● WHAT THE TASK ASKS: From the entries that follow, gather each line holding the word "foldl".

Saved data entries
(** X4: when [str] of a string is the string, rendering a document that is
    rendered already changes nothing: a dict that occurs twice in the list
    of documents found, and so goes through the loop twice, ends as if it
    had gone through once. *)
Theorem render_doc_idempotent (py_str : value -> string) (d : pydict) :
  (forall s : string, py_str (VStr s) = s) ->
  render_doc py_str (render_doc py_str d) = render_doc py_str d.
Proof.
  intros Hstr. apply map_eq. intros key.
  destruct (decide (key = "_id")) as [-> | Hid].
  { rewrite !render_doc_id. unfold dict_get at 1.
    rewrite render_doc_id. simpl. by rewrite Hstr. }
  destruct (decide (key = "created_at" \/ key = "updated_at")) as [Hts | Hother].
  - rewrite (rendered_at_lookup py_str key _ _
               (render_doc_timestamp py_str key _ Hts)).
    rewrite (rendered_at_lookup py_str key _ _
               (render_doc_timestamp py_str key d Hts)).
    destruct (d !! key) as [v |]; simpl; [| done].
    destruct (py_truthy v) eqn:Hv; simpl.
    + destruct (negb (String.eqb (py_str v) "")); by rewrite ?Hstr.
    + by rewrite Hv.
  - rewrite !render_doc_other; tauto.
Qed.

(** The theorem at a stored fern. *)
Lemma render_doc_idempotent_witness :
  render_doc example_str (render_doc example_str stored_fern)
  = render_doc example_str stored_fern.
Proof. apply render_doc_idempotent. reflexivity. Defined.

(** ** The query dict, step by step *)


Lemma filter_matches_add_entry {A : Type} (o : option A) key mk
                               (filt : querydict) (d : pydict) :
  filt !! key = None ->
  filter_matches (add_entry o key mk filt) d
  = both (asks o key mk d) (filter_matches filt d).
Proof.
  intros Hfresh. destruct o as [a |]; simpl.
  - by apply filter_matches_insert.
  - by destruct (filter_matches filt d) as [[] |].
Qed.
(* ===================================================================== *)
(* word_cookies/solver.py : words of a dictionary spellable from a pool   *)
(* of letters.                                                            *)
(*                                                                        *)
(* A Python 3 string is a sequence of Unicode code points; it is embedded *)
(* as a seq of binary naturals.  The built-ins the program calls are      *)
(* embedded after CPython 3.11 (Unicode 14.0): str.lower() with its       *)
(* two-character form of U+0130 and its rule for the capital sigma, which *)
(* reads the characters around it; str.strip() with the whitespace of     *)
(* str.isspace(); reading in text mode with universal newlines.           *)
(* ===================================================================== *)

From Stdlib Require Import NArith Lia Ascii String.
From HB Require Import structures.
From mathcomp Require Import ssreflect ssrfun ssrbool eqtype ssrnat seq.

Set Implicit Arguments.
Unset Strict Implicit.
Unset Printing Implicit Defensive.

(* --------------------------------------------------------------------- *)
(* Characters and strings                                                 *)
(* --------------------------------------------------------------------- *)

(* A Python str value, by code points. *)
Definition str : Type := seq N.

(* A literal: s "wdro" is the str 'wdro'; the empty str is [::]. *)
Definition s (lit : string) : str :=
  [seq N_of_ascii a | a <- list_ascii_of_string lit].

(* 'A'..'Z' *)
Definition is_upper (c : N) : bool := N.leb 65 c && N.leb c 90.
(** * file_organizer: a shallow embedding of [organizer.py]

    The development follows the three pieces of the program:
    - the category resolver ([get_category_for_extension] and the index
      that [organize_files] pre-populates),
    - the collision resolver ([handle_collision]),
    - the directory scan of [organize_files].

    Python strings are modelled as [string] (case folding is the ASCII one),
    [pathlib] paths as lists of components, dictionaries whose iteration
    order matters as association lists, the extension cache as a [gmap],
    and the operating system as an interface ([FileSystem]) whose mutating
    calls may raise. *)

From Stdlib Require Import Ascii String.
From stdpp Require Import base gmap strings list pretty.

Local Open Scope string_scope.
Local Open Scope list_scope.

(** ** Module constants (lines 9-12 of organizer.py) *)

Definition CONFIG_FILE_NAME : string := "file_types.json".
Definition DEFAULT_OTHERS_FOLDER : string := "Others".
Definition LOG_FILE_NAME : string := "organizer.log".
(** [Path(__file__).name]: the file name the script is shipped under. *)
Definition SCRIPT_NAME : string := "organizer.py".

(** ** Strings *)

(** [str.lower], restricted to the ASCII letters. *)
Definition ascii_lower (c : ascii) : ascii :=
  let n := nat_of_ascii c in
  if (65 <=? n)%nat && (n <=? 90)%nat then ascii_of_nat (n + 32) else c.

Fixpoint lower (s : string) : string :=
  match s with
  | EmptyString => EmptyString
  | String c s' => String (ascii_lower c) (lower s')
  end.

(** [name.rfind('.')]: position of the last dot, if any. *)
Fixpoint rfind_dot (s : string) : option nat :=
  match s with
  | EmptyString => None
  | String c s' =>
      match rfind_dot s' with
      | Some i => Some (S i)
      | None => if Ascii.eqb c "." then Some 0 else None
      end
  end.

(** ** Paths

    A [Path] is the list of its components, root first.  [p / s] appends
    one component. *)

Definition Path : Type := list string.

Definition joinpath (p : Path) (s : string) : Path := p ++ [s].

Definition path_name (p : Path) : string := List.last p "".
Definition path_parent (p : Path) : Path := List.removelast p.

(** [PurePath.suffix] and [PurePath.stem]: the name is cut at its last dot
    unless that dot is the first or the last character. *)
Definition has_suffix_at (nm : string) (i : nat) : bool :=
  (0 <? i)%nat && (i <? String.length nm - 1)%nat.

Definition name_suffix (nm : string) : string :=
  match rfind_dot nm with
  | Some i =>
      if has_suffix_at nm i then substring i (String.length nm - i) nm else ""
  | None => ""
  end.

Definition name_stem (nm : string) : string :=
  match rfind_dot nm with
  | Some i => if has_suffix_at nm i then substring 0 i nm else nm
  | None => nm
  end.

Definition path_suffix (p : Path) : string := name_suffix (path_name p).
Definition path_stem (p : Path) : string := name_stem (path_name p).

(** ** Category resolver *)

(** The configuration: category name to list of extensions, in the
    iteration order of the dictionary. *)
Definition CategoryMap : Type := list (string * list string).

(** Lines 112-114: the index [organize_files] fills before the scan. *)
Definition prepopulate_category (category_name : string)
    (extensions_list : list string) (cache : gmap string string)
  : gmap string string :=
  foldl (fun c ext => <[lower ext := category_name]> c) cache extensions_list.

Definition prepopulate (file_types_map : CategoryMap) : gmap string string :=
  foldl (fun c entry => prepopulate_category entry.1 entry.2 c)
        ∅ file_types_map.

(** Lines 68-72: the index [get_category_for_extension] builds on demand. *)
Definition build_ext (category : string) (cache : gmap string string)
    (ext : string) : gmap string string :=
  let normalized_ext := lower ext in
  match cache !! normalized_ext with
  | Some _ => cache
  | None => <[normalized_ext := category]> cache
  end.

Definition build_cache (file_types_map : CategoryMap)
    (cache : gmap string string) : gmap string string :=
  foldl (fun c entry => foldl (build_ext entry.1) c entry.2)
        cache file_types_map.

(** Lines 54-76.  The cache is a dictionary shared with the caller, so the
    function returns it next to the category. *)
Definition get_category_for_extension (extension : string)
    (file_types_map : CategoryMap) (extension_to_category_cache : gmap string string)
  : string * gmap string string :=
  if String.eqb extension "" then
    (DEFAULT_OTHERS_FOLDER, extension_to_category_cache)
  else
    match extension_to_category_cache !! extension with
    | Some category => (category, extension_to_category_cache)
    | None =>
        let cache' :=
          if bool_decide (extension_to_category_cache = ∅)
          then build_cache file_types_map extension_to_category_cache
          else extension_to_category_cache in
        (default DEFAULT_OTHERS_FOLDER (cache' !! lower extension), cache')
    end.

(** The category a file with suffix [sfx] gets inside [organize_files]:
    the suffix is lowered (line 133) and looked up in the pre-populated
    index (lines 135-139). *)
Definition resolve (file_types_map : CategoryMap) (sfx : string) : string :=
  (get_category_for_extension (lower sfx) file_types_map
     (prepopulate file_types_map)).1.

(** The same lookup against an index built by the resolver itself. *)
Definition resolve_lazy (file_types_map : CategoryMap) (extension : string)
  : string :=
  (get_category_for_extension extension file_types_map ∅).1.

● RESULT OF THIS TASK:
  foldl (fun c ext => <[lower ext := category_name]> c) cache extensions_list.
  foldl (fun c entry => prepopulate_category entry.1 entry.2 c)
  foldl (fun c entry => foldl (build_ext entry.1) c entry.2)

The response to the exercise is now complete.